Excerpts from a dataset:
═══

(** [(uint64_t) x] for [x] in range. *)
Definition to_uint64 (x : double) : Z :=
  match trunc_Z x with
  | Some n => CInt.u64 n
  | None => 0
  end.

Definition ms_to_cdtime_t (ms : double) : Z :=
  let n := to_uint64 ms in
  CInt.u64
    (Z.lor (Z.shiftl (n / 1000) 30)
       ((Z.shiftl (n mod 1000) 30 + 500) / 1000)).

Definition cdtime_t_to_double (t : Z) : double :=
  div (of_Z t) (of_Z 1073741824).

Lemma name_len_holds_types : (8 <= 128)%nat.
Proof. repeat constructor. Qed.

Definition externals : Externals :=
  {| DATA_MAX_NAME_LEN := 128;
     DATA_MAX_NAME_LEN_holds_types := name_len_holds_types;
     strtod := strtod_decimal;
     MS_TO_CDTIME_T := ms_to_cdtime_t;
     CDTIME_T_TO_DOUBLE := cdtime_t_to_double |}.

End Reference.

(** ** Concrete configurations and inputs

    The inputs at which the properties are exercised. *)
Module Examples.

Import Double Statsd.

(** Every option off (the defaults). *)
Definition conf_default : statsd_conf :=
  {| conf_delete_counters := false; conf_delete_timers := false;
     conf_delete_gauges := false; conf_delete_sets := false;
     conf_timer_percentile := [];
     conf_counter_sum := false; conf_counter_gauge := false;
     conf_timer_lower := false; conf_timer_upper := false;
     conf_timer_sum := false; conf_timer_count := false |}.

(** [CounterGauge true]. *)
Definition conf_counter_gauge_on : statsd_conf :=
  {| conf_delete_counters := false; conf_delete_timers := false;
     conf_delete_gauges := false; conf_delete_sets := false;
     conf_timer_percentile := [];
     conf_counter_sum := false; conf_counter_gauge := true;
     conf_timer_lower := false; conf_timer_upper := false;
     conf_timer_sum := false; conf_timer_count := false |}.

(** [DeleteGauges true]. *)
Definition conf_delete_gauges_on : statsd_conf :=
  {| conf_delete_counters := false; conf_delete_timers := false;
     conf_delete_gauges := true; conf_delete_sets := false;
     conf_timer_percentile := [];
     conf_counter_sum := false; conf_counter_gauge := false;
     conf_timer_lower := false; conf_timer_upper := false;
     conf_timer_sum := false; conf_timer_count := false |}.

(** Every timer statistic on, and [TimerPercentile 90]. *)
Definition conf_timer_all : statsd_conf :=
  {| conf_delete_counters := false; conf_delete_timers := false;
     conf_delete_gauges := false; conf_delete_sets := false;
     conf_timer_percentile := [of_Z 90];
     conf_counter_sum := false; conf_counter_gauge := false;
     conf_timer_lower := true; conf_timer_upper := true;
     conf_timer_sum := true; conf_timer_count := true |}.

(** A clock that stands still. *)
Definition clock_1000 : nat -> Z := fun _ => 1000.

(** The doubles 0.25, 1.25, 1.5 and -0.5. *)
Definition d_0_25 : double := S754_finite false 4503599627370496 (-54).
Definition d_1_25 : double := S754_finite false 5629499534213120 (-52).
Definition d_1_5 : double := S754_finite false 6755399441055744 (-52).
Definition d_minus_0_5 : double := S754_finite true 4503599627370496 (-53).

(** The tree after the lines of a datagram, from the empty tree, with the
    reference externals. *)
Definition tree_after (lines : list string) : metrics_tree_t :=
  fold_left
    (fun t line => snd (statsd_parse_line (E := Reference.externals) line t))
    lines [].

(** A counter cell with residual [v] and total [c], updated once. *)
Definition counter_cell (v : double) (c : Z) : statsd_metric_t :=
  {| type := STATSD_COUNTER; value := v; counter := c; latency := None;
     set := None; updates_num := 1 |}.

(** A timer cell that was flushed and not updated since. *)
Definition idle_timer_cell : statsd_metric_t :=
  {| type := STATSD_TIMER; value := S754_zero false; counter := 0;
     latency := Some []; set := None; updates_num := 0 |}.

(** A gauge cell with value [v] and [n] updates since the last flush. *)
Definition gauge_cell (v : double) (n : Z) : statsd_metric_t :=
  {| type := STATSD_GAUGE; value := v; counter := 0; latency := None;
     set := None; updates_num := n |}.

(** An IPv4 destination, an endpoint with an open socket that is to be
    resolved again every 10 ticks, from tick 100 on, and an endpoint that
    never resolves again. *)
Definition destination : Wifxudp.addrinfo :=
  {| Wifxudp.ai_family := Wifxudp.AF_INET;
     Wifxudp.ai_addr := Wifxudp.sockaddr_in 167772161 8089;
     Wifxudp.ai_addrlen := 16 |}.

Definition endpoint (interval next : Z) : Wifxudp.sockent_t :=
  {| Wifxudp.node := Some "influx"%string; Wifxudp.service := None;
     Wifxudp.interface := 0;
     Wifxudp.client :=
       {| Wifxudp.fd := 5;
          Wifxudp.addr := Some (Wifxudp.sockaddr_in 167772161 8089);
          Wifxudp.addrlen := 16;
          Wifxudp.next_resolve_reconnect := next;
          Wifxudp.resolve_interval := interval;
          Wifxudp.bind_addr := None |} |}.

(** A system in which the clock shows [now] and every call returns
    [status] with [errno]. *)
Definition constant_oracle (now status errno : Z) : nat -> Wifxudp.reply :=
  fun _ => {| Wifxudp.r_time := now; Wifxudp.r_status := status;
              Wifxudp.r_errno := errno; Wifxudp.r_addrinfo := [destination] |}.


Definition boot (oracle : nat -> Wifxudp.reply) : Wifxudp.os :=
  {| Wifxudp.oracle := oracle; Wifxudp.calls := 0; Wifxudp.trace := [] |}.

(** The plugin configured with one server and [MaxPacketSize size], after
    [write_influxdb_udp_init]. *)
Definition configured (size : Z) : Wifxudp.statics :=
  snd (Wifxudp.write_influxdb_udp_init
         (snd (Wifxudp.wifxudp_config_set_buffer_size size
                 (Wifxudp.with_sending_sockets [endpoint 0 0]
                    Wifxudp.initial_statics)))).

(** The same with a point of [fill] bytes already in the buffer, appended
    at time [last]. *)
Definition holding (size fill last : Z) : Wifxudp.statics :=
  Wifxudp.with_send_buffer
    (repeat Byte.x61 (Z.to_nat fill)
     ++ repeat Byte.x00 (Z.to_nat (size - fill)))
    fill fill last false (configured size).

(** The local buffer of [write_influxdb_udp_write] holding a point. *)
Definition rendered : list Byte.byte :=
  repeat Byte.x78 (Z.to_nat Wifxudp.NET_DEFAULT_PACKET_SIZE).

(** A flush of the tree the lines leave, with the reference externals and
    the clock at 1000: the values dispatched. *)
Definition flush_of (conf : statsd_conf) (lines : list string)
  : list value_list_t :=
  snd (statsd_read (E := Reference.externals) conf clock_1000
         (Some (tree_after lines))).

Definition dispatched_as (ty instance : string) (v : value_t) (now : Z)
  : value_list_t :=
  {| vl_values := v; vl_time := now; vl_plugin := "statsd"%string;
     vl_type := ty; vl_type_instance := instance |}.

(** A name of 127 characters, the longest the key buffer holds with the
    reference externals. *)
Definition long_name : string :=
  string_of_list_ascii (repeat "a"%char 127).



(** Ten points of 100 bytes. *)
Definition ten_points : list (Z * list Byte.byte) := repeat (100, rendered) 10.

(** The network of the statsd plugin answering by a list of statuses: one
    address is resolved, [poll] reports the first descriptor readable and
    [recv] delivers one line. *)
Definition net_script (statuses : list Z) : nat -> StatsdNet.net_reply :=
  fun i => {| StatsdNet.n_status := nth i statuses 0;
              StatsdNet.n_errno := 0;
              StatsdNet.n_addrinfo := [destination];
              StatsdNet.n_revents := [StatsdNet.POLLIN];
              StatsdNet.n_data := "a:1|c"%string |}.

Definition net_boot (answers : nat -> StatsdNet.net_reply) : StatsdNet.net :=
  {| StatsdNet.answers := answers; StatsdNet.asked := 0;
     StatsdNet.done := [] |}.

(** The shutdown flag found clear once and set from then on. *)
Definition set_after_one_round : nat -> bool := fun i => (1 <=? i)%nat.

End Examples.

(* ================================================================== *)
(** * Part II: the proofs *)
(* ================================================================== *)

(** ** C strings *)
Section CStrFacts.

Import CStr.

Lemma take_all (n : nat) (s : string) :
  (String.length s <= n)%nat -> take n s = s.
Proof.
  revert n; induction s as [|a s IH]; intros [|n] H; simpl in *;
    try reflexivity; try lia.
  f_equal; apply IH; lia.
Qed.

Lemma take_length (n : nat) (s : string) :
  (String.length (take n s) <= n)%nat.
Proof.
  revert s; induction n as [|n IH]; intros [|a s]; simpl; try lia.
  specialize (IH s); lia.
Qed.



Lemma sstrncpy_short (n : nat) (s : string) :
  (String.length s < n)%nat -> sstrncpy s n = s.
Proof. intros H; unfold sstrncpy; apply take_all; lia. Qed.








End CStrFacts.

(** ** The tree *)
Section AvlFacts.

Import Avl.

Context {V : Type}.

Implicit Types (t : c_avl_tree_t V) (k key : string) (v : V).

Lemma c_avl_get_In t k v : c_avl_get t k = Some v -> In (k, v) t.
Proof.
  induction t as [|[k' w] t IH]; simpl; [discriminate|].
  destruct (String.eqb k k') eqn:Hk.
  - apply String.eqb_eq in Hk; subst k'. intros H; injection H as ->; auto.
  - auto.
Qed.

Lemma c_avl_get_None t k : c_avl_get t k = None <-> ~ In k (keys t).
Proof.
  induction t as [|[k' w] t IH]; simpl; [tauto|].
  destruct (String.eqb k k') eqn:Hk.
  - apply String.eqb_eq in Hk; subst k'. split; [discriminate|tauto].
  - apply String.eqb_neq in Hk. rewrite IH. intuition congruence.
Qed.

Lemma In_c_avl_get t k v :
  NoDup (keys t) -> In (k, v) t -> c_avl_get t k = Some v.
Proof.
  induction t as [|[k' w] t IH]; simpl; [tauto|].
  intros Hnd [H|H]; inversion Hnd as [|? ? Hnotin Hnd']; subst.
  - injection H as -> ->. rewrite String.eqb_refl; reflexivity.
  - destruct (String.eqb k k') eqn:Hk; [|auto].
    apply String.eqb_eq in Hk; subst k'.
    exfalso; apply Hnotin. apply (in_map fst) in H; exact H.
Qed.

Lemma keys_store t key v : keys (store t key v) = keys t.
Proof.
  induction t as [|[k' w] t IH]; simpl; [reflexivity|].
  destruct (String.eqb key k'); simpl; [reflexivity|].
  f_equal; exact IH.
Qed.

Lemma c_avl_get_store t key v k :
  c_avl_get (store t key v) k =
  if String.eqb k key
  then match c_avl_get t key with Some _ => Some v | None => None end
  else c_avl_get t k.
Proof.
  induction t as [|[k' w] t IH]; simpl.
  - destruct (String.eqb k key); reflexivity.
  - destruct (String.eqb key k') eqn:Hkey; simpl.
    + apply String.eqb_eq in Hkey; subst k'.
      destruct (String.eqb k key); reflexivity.
    + rewrite IH. destruct (String.eqb k k') eqn:Hk; [|reflexivity].
      apply String.eqb_eq in Hk; subst k'.
      rewrite String.eqb_sym, Hkey; reflexivity.
Qed.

═══

◆ What to produce
Only the lines above starting at the one containing "Definition d_minus_0_5 : double" and ending at the one containing "Wifxudp.addrlen := 16;", both included, are to be returned, exactly as they read.

◆ Worked solution
Definition d_minus_0_5 : double := S754_finite true 4503599627370496 (-53).

(** The tree after the lines of a datagram, from the empty tree, with the
    reference externals. *)
Definition tree_after (lines : list string) : metrics_tree_t :=
  fold_left
    (fun t line => snd (statsd_parse_line (E := Reference.externals) line t))
    lines [].

(** A counter cell with residual [v] and total [c], updated once. *)
Definition counter_cell (v : double) (c : Z) : statsd_metric_t :=
  {| type := STATSD_COUNTER; value := v; counter := c; latency := None;
     set := None; updates_num := 1 |}.

(** A timer cell that was flushed and not updated since. *)
Definition idle_timer_cell : statsd_metric_t :=
  {| type := STATSD_TIMER; value := S754_zero false; counter := 0;
     latency := Some []; set := None; updates_num := 0 |}.

(** A gauge cell with value [v] and [n] updates since the last flush. *)
Definition gauge_cell (v : double) (n : Z) : statsd_metric_t :=
  {| type := STATSD_GAUGE; value := v; counter := 0; latency := None;
     set := None; updates_num := n |}.

(** An IPv4 destination, an endpoint with an open socket that is to be
    resolved again every 10 ticks, from tick 100 on, and an endpoint that
    never resolves again. *)
Definition destination : Wifxudp.addrinfo :=
  {| Wifxudp.ai_family := Wifxudp.AF_INET;
     Wifxudp.ai_addr := Wifxudp.sockaddr_in 167772161 8089;
     Wifxudp.ai_addrlen := 16 |}.

Definition endpoint (interval next : Z) : Wifxudp.sockent_t :=
  {| Wifxudp.node := Some "influx"%string; Wifxudp.service := None;
     Wifxudp.interface := 0;
     Wifxudp.client :=
       {| Wifxudp.fd := 5;
          Wifxudp.addr := Some (Wifxudp.sockaddr_in 167772161 8089);
          Wifxudp.addrlen := 16;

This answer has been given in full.